Materials and methods

ZooKeys 260: 1–16, doi: 10.3897/zookeys.260.3770

First record of Acrocyrtus Yosii, 1959 (Collemobla, Entomobryidae) from Chinese mainland

Guo-Liang Xu 1,†, Zhi-Xiang Pan 2,‡, Feng Zhang 3,§

1 Key Laboratory of Vegetation Restoration and Management of Degraded Ecosystems, South China Botanical Garden, Chinese Academy of Sciences, Guangzhou 510160, Guangdong Province, P. R. China

2 School of Life Sciences, Taizhou University, Linhai 317000, Zhejiang Province, P. R. China

3 Key Laboratory of Zoological Systematics and Evolution, Institute of Zoology, Chinese Academy of Sciences, Beijing 100101, P. R. China

† urn:lsid:zoobank.org:author:AACF76E1-97B5-49D2-BCE6-9722D4B5934C

‡ urn:lsid:zoobank.org:author:0BF369B1-05D5-4141-9D03-A2135DF1AF94

§ urn:lsid:zoobank.org:author:904C4445-AAEA-40BC-B418-502053EF39B8

Corresponding author: Feng Zhang (xtmtd.zf@gmail.com)

Academic editor: L. Deharveng

received 3 August 2012 | accepted 27 December 2012 | Published 18 January 2013

(C) 2013 Guo-Liang Xu. This is an open access article distributed under the terms of the Creative Commons Attribution License 3.0 (CC-BY), which permits unrestricted use, distribution, and reproduction in any medium, provided the original author and source are credited.

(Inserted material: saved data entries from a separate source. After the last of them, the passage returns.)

Lemma searchReservationsByPhone_eq h phoneNumber signal :
  searchReservationsByPhone h phoneNumber signal =
    match ToString phoneNumber with
    | Throw e => ([], Rejected e)
    | Return text =>
        match new_URL h (API_BASE_URL h ++ "/reservations?mobile_number="
                           ++ text) with
        | Throw e => ([], Rejected e)
        | Return url =>
            then_ (then_
              (fetchJson h (ResourceURL url)
                 {| method := None; init_headers := headers; body := None;
                    signal := signal |} (VArr []))
              (formatReservationDate h)) (formatReservationTime h)
        end
    end.
Proof.
  unfold searchReservationsByPhone. rewrite async_lift.
  destruct (ToString phoneNumber); [|reflexivity]. rewrite async_lift.
  destruct (new_URL _ _); [|reflexivity]. apply async_return_await.
Qed.

Lemma seatTable_eq h tableId reservationId signal :
  seatTable h tableId reservationId signal =
    match ToString tableId with
    | Throw e => ([], Rejected e)
    | Return text =>
        fetchJson h
          (ResourceText (API_BASE_URL h ++ "/tables/" ++ text ++ "/seat"))
          {| method := Some "PUT"; init_headers := headers;
             body := JSON_stringify
                       (VObj [("data",
                               VObj [("reservation_id", reservationId)])]);
             signal := signal |} VUndefined
    end.
Proof.
  unfold seatTable. rewrite async_lift.
  destruct (ToString tableId); [|reflexivity]. cbv zeta.
  apply async_return_await.
Qed.
(** * shells/abstract.go: the shell-agnostic build-script generator

    [AbstractShell] turns a build description into an ordered sequence of
    calls on a [ShellWriter].  The writer is append-only, so one generation
    pass is modelled as the list of calls it makes, together with an outcome
    that records whether the Go code ran to completion or panicked. *)

From Stdlib Require Import ZArith Ascii String List Bool Lia DecimalString.
From Stdlib Require DecimalPos DecimalZ.
From stdpp Require Import base option gmap strings.

Import ListNotations.
Local Open Scope string_scope.
Local Open Scope list_scope.

#[local] Set Warnings "-register-all".

(** ** Dynamically typed values ([interface{}])

    Feature options arrive as decoded YAML/JSON; a missing map key and an
    untyped nil are both [VNil]. *)
Inductive value : Type :=
| VNil
| VBool (b : bool)
| VInt (n : Z)
| VString (s : string)
| VList (l : list value)
| VMap (m : gmap string value).

(** ** The data model of package [common], as far as abstract.go reads it *)

Record BuildVariable : Type := mkBuildVariable {
  Key : string;
  Value : string;
  Public : bool;
  Internal : bool;
  File : bool
}.

Record RunnerConfig : Type := mkRunnerConfig {
  URL : string;
  DisableVerbose : option bool      (* *bool *)
}.

Record BuildArtifacts : Type := mkBuildArtifacts {
  Filename : string
}.

(** [common.BuildInfo]: one entry of [DependsOnBuilds]. *)
Record BuildInfo : Type := mkBuildInfo {
  dep_ID : Z;
  dep_Name : string;
  dep_Token : string;
  Artifacts : option BuildArtifacts (* *BuildArtifacts, nil when absent *)
}.

(** The client used to report to the controlling server; abstract.go only
    tests it against nil. *)
Inductive NetworkClient : Type := network_client.

(** [Runner] is a [*RunnerConfig] in the source, read at the first
    iteration of the loop of [GenerateCommands] and by the download and
    upload helpers once the companion path is known to be non-empty.  The
    development covers builds that have a runner configuration: a build is
    owned by a runner, and what a run on a nil [Runner] does is not
    described here. *)
Record Build : Type := mkBuild {
  ID : Z;
  Name : string;
  Token : string;
  RepoURL : string;
  Sha : string;
  RefName : string;
  AllowGitFetch : bool;
  Commands : string;
  Options : gmap string value;
  DependsOnBuilds : list BuildInfo;
  Network : option NetworkClient;
  Runner : RunnerConfig;
  TLSCAChain : string
}.

Record ShellScriptInfo : Type := mkShellScriptInfo {
  info_Build : Build;
  RunnerCommand : string
}.

(** Methods of [common.Build] and the standard library's [path.Join], whose
    bodies live outside this file.  They are pure functions of the build and
    are taken as parameters of the development. *)
Class Externals : Type := {
  FullProjectDir : Build -> string;
  GetAllVariables : Build -> list BuildVariable;
  CacheFile : Build -> string;
  CacheFileForRef : Build -> string -> string;
  path_Join : list string -> string
}.

(** ** ShellWriter calls *)
Inductive Instr : Type :=
| IVariable (variable : BuildVariable)
| ICommand (command : string) (arguments : list string)
| ILine (text : string)
| IIfDirectory (path : string)
| IIfFile (file : string)
| IElse
| IEndIf
| ICd (path : string)
| IRmDir (path : string)
| IRmFile (path : string)
| IPrint (fmt : string) (arguments : list value)
| INotice (fmt : string) (arguments : list value)
| IWarning (fmt : string) (arguments : list value)
| IError (fmt : string) (arguments : list value)
| IEmptyLine.
(** A snapshot against itself. *)
Lemma X1_DiffRBAC_empty_witness :
  DiffRBAC (RBACSchedule_forward snapshotGetListWatch snapshotGetListWatch)
    snapshotGetListWatch snapshotGetListWatch = mkRBACDrift ∅ ∅.
Proof.
  apply (X1_DiffRBAC_empty_iff_equal_sets
           (RBACSchedule_forward snapshotGetListWatch snapshotGetListWatch)
           snapshotGetListWatch snapshotGetListWatch).
  - split; [reflexivity|]. intros subj. split; reflexivity.
  - reflexivity.
Defined.

Lemma sortSlice_nil_iff `{sorter : SliceSorter} {A : Type} (less : A → A → bool)
    (l : list A) :
  sortSlice less l = [] ↔ l = [].
Proof.
  split; intros Hnil.
  - apply Permutation_nil_r. rewrite <-Hnil. by rewrite sortSlice_perm.
  - apply Permutation_nil_r. rewrite sortSlice_perm. by rewrite Hnil.
Qed.

Lemma bind_nil_iff {A B : Type} (f : A → list B) (l : list A) :
  l ≫= f = [] ↔ ∀ x, x ∈ l → f x = [].
Proof.
  induction l as [|x l IH]; [by split; [intros _ ? ?%elem_of_nil|]|].
  rewrite bind_cons. split.
  - intros [Hx Hl]%app_eq_nil y [->|Hy]%elem_of_cons; [done|]. by apply IH.
  - intros Hall. rewrite (Hall x) by left. simpl. apply IH.
    intros y Hy. apply Hall. by right.
Qed.

Lemma netpolVerdict_None (b l : option NetPolDigest) :
  netpolVerdict b l = None ↔ SpecHash <$> b = SpecHash <$> l.
Proof.
  unfold netpolVerdict. destruct b as [b|], l as [l|]; simpl; try done.
  destruct (decide (SpecHash b = SpecHash l)); split; congruence.
Qed.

For reference, use of the paginated PDF or printed version of this article is recommended.

Abstract

The genus Acrocrytus is reported from Chinese mainland for the first time, with description of two new species Acrocyrtus zhujiensis sp. n. and Acrocyrtus finis sp. n. from Zhejiang Province, East China. They can be separated from other species of this genus by colour pattern, unscaled appendages (antennae, legs and ventral tube), interocular chaetae, labial basal chaetae, bothriotrichal complex chaetae on Abd. II–IV, microchaeta a2 on Abd. II, im on Abd. III and C1p on Abd. IV. Illustrations and a table showing main differences with closest Acrocyrtus species are provided.

Keywords

A. zhujiensissp. n. , A. finissp. n. , chaetotaxy, China

Introduction

Acrocyrtus was established by Yosii 1959 as a subgenus of Lepidocyrtus Bourlet, 1839 for Lepidocyrtus (Acrocyrtus) malayanus Yosii, 1959 having pointed dental tubercle. Yoshii and Suhardjono (1989) raised it to generic level and established three subgenera (Acrocyrtus, Onerocyrtus, Carocyrtus) based on scales distribution of ventral tube. Christiansen and Bellinger (1991) analyzed the phylogenetic relationships among Hawaiian Lepidocyrtus s.l. species and questioned the reliability of dental tubercle. Later, Soto-Adames (2000) made a phylogenetic analysis of Neotropical members of the genus, disagreeing with the previous conclusion and considering that this character has phylogenetic information useful in defining Yoshii’s subgenera; he also suggested that dental tubercle should be used in combination with other characters. Considering the availability of this character in most literature descriptions and how easily it can be observed in practice, we considered that its use at generic level is relevant.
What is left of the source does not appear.